## [Requirement]
Every entry must be output exactly as it was written.

## [Record set]

**********

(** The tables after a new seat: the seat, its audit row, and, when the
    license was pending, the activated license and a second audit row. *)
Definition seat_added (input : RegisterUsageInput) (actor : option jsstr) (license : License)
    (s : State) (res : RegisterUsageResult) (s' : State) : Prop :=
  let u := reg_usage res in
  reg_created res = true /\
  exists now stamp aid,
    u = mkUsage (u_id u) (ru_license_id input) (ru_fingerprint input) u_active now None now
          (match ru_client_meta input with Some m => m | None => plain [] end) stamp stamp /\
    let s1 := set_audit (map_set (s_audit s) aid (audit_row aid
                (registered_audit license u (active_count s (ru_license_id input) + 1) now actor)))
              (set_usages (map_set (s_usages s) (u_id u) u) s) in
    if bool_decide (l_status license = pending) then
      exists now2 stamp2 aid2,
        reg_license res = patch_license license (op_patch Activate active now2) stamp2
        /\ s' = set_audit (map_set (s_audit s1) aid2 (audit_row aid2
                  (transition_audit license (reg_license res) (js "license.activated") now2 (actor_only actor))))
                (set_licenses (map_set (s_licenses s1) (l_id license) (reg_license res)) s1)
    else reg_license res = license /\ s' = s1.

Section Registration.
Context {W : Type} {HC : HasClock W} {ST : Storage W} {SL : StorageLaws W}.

**********

## [Expected answer]
(** The tables after a new seat: the seat, its audit row, and, when the
    license was pending, the activated license and a second audit row. *)
Definition seat_added (input : RegisterUsageInput) (actor : option jsstr) (license : License)
    (s : State) (res : RegisterUsageResult) (s' : State) : Prop :=
  let u := reg_usage res in
  reg_created res = true /\
  exists now stamp aid,
    u = mkUsage (u_id u) (ru_license_id input) (ru_fingerprint input) u_active now None now
          (match ru_client_meta input with Some m => m | None => plain [] end) stamp stamp /\
    let s1 := set_audit (map_set (s_audit s) aid (audit_row aid
                (registered_audit license u (active_count s (ru_license_id input) + 1) now actor)))
              (set_usages (map_set (s_usages s) (u_id u) u) s) in
    if bool_decide (l_status license = pending) then
      exists now2 stamp2 aid2,
        reg_license res = patch_license license (op_patch Activate active now2) stamp2
        /\ s' = set_audit (map_set (s_audit s1) aid2 (audit_row aid2
                  (transition_audit license (reg_license res) (js "license.activated") now2 (actor_only actor))))
                (set_licenses (map_set (s_licenses s1) (l_id license) (reg_license res)) s1)
    else reg_license res = license /\ s' = s1.

Section Registration.
Context {W : Type} {HC : HasClock W} {ST : Storage W} {SL : StorageLaws W}.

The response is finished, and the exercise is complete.